Objectif 3 : Reprendre le récit. Une fois Abdelhak neutralisé, les caméras officielles peuvent entrer. Les ministres peuvent poser devant les sinistrés. La télévision d’État peut diffuser les images de « l’aide gouvernementale ». Le régime remplace le sauveur par sa propre mise en scène.
Objectif 4 : Couper le centre de commandement. Sans Abdelhak, plus de Live. Sans Live, plus de coordination. Le Batwar se vide. Les bénévoles se dispersent.
Objectif 5 : Cartographier le réseau. Son téléphone contient les numéros des donateurs, des bénévoles, des sympathisants. Dix jours de garde à vue suffisent pour extraire l’information. L’Article 100 permet d’installer des logiciels espions. Ils savent déjà qui a appelé. Qui a donné. Où étaient stockées les provisions.
Objectif 6 : Envoyer un message. Quiconque tente de remplacer le régime subira le même sort. La solidarité est tolérée. L’efficacité est punie.
Le motif officiel, « contrainte par corps », est un chef d’accusation de garage. La tactique de la Stasi. On arrête d’abord. On trouve les accusations ensuite.
Tout comme Djelloul Slama -l’expert financier ayant critiqué le montage financier de Gara Djebilet et disparu le 27 Janvier 2026-, Abdelhak n’a pas appelé à renverser le régime. Il n’a pas fondé de parti. Il a simplement fait ce que le régime militaire refuse de faire : aider les gens.
C’est précisément son crime.
Dans un système où le régime militaire repose sur la domination, l’autonomie devient une menace.
Dans un système où la légitimité n’existe pas, la compétence devient une accusation.
Le régime algérien ne craint pas les opposants. Il craint les remplaçants. Un dissident, on l’emprisonne. Un concurrent, on l’efface.

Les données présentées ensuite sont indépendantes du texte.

Lemma after_repayment_eq previous repaid actorId now :
  LoanCore repaid -> ex_executionStatus (ln_execution repaid) = ObligationExecutionStatus_EXECUTED ->
  ln_status repaid ∉ [ObligationStatus_RESTRUCTURED; ObligationStatus_REPURCHASED] -> valid_instant now ->
  isSafeInteger (sc_scheduleSequence (ln_schedule repaid)) = true -> 1 <= sc_scheduleSequence (ln_schedule repaid) ->
  assertNonEmptyString "actorId" (JStr actorId) = Ok () ->
  let next := set_servicing (servicing_of (ln_servicing repaid) (after_of previous repaid now) now)
                (dv_status (after_of previous repaid now)) now repaid in
  LoanInv next /\ exists act, applySandboxServicingAfterRepayment previous repaid actorId now =
    Ok (MkAfterRepayment next act (cured_of previous repaid now)).
Proof.
  intros Hi Hex Hst Hn Hs1 Hs2 Ha next.
  destruct (applyDerived_eq repaid (after_of previous repaid now) now Hi Hs1 Hs2 (after_of_ok _ _ _ Hi Hst Hn)) as [He Hinv].
  split; [done|]. unfold applySandboxServicingAfterRepayment. rewrite Ha, (derive_eq _ _ Hi Hex). cbn [mbind result_bind].
  rewrite derived_days. fold (cured_of previous repaid now).
  assert (Hd : (if cured_of previous repaid now
    then MkDerived (basePerformingStatus repaid) ServicingClassification_CURED (past_due_days (ln_installments repaid) now)
           (dv_oldestUnpaidInstallmentId (derived_of repaid now)) "servicing_cured_by_repayment"
    else derived_of repaid now) = after_of previous repaid now).
  { unfold after_of. destruct (cured_of _ _ _) eqn:Hc; [|done]. unfold cured_of in Hc. apply andb_true_iff in Hc as [_ ->%Z.eqb_eq].
    f_equal. unfold derived_of. by destruct (overdue _ _). }
  rewrite Hd, He. cbn [mbind result_bind]. fold next. destruct (_ && _) eqn:Hsame.
  - apply andb_true_iff in Hsame as [[[[Hc _]%andb_true_iff _]%andb_true_iff _]%andb_true_iff _]. apply negb_true_iff in Hc.
    rewrite Hc. by eexists.
  - action_ok act Hact; [done|]. rewrite Hact. by eexists.
Qed.
End actions.
(* ===== verification/LoanBook.v ===== *)
(** * A loan and its ledger

    A sandbox loan from acceptance on, with the ledger transactions its
    operations post: the composition the command handlers of
    src/modules/tenant-command-gateway/src/ make of the domain functions
    (credit-execution-handlers.js and servicing-handlers.js), where a function that
    throws leaves everything as it was. *)

From stdpp Require Import base tactics sets relations gmap numbers strings list.
From S2P Require Import Prelude Js Enums EventStore Service Ledger Mandate Loan Servicing SandboxCredit LoanProps ServicingProps LoanLedger RepaymentProps ScheduleProps.
Local Open Scope string_scope.
Local Open Scope Z_scope.

(** ** Data *)

(** [bk_writeOffs] keeps the loan as it was at each write-off that went through. *)
Record Book := MkBook { bk_loan : Loan; bk_postings : list Posting; bk_writeOffs : list Loan }.

Inductive BookOp :=
  | OpExecute (receipt : option AdapterReceipt)
  | OpRepay (amountMinor : minor) (sourceCode actorId : string)
  | OpAdvance (actorId : string)
  | OpRestructure (additionalTermDays : Z) (r : Resolution)
  | OpRepurchase (owner : SandboxServicingOwner) (r : Resolution)
  | OpWriteOff (r : Resolution).

Definition book_lines (b : Book) : list Line := flat_map posting_lines (bk_postings b).

(** ** The operations *)

Section book.
Context `{Platform}.

Definition book_op (b : Book) (op : BookOp) (now : Z) : M Sys Book :=
  let o := bk_loan b in
  match op with
  | OpExecute receipt =>
      r ← executeSandboxObligation o receipt now;
      mret (MkBook (er_obligation r) (bk_postings b ++ [er_ledgerTransaction r])%list (bk_writeOffs b))
  | OpRepay amountMinor sourceCode actorId =>
      r ← postSandboxRepayment o amountMinor sourceCode actorId now;
      mret (MkBook (ro_obligation r)
              (bk_postings b ++ ro_ledgerTransaction r :: match ro_interestTransaction r with Some p => [p] | None => [] end)%list
              (bk_writeOffs b))
  | OpAdvance actorId =>
      r ← lift (advanceSandboxServicing o actorId now);
      mret (MkBook (fst r) (bk_postings b) (bk_writeOffs b))
  | OpRestructure days r =>
      x ← lift (restructureSandboxObligation o days r now);
      mret (MkBook (fst x) (bk_postings b) (bk_writeOffs b))
  | OpRepurchase owner r =>
      x ← lift (repurchaseSandboxObligation o owner r now);
      mret (MkBook (fst x) (bk_postings b) (bk_writeOffs b))
  | OpWriteOff r =>
      x ← lift (writeOffSandboxObligation o r now);
      p ← createSandboxWriteOffTransaction o (sa_servicingActionId (snd x)) now;
      mret (MkBook (fst x) (bk_postings b ++ [p])%list (bk_writeOffs b ++ [bk_loan b])%list)
  end.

Le régime a gagné. Pour l’instant. Abdelhak est en cellule. Les Live ont cessé. Le quartier est redevenu silencieux. Mais les égouts sont toujours bouchés. L’eau reviendra. Et la prochaine fois, il n’y aura personne pour distribuer les matelas.
Le Système a choisi. Il préfère que ses citoyens se noient plutôt qu’ils soient sauvés par quelqu’un d’autre. C’est la logique du monopole poussée jusqu’à l’absurde. C’est la définition même d’un régime en phase terminale.
Hay Satal, février 2026. Un chômeur de 26 ans a voulu aider ses voisins. Le régime militaire d’Alger l’a fait disparaître. L’histoire retiendra qu’en Algérie, au XXIe siècle, la solidarité était devenue un délit, comme sous la France coloniale en 1881.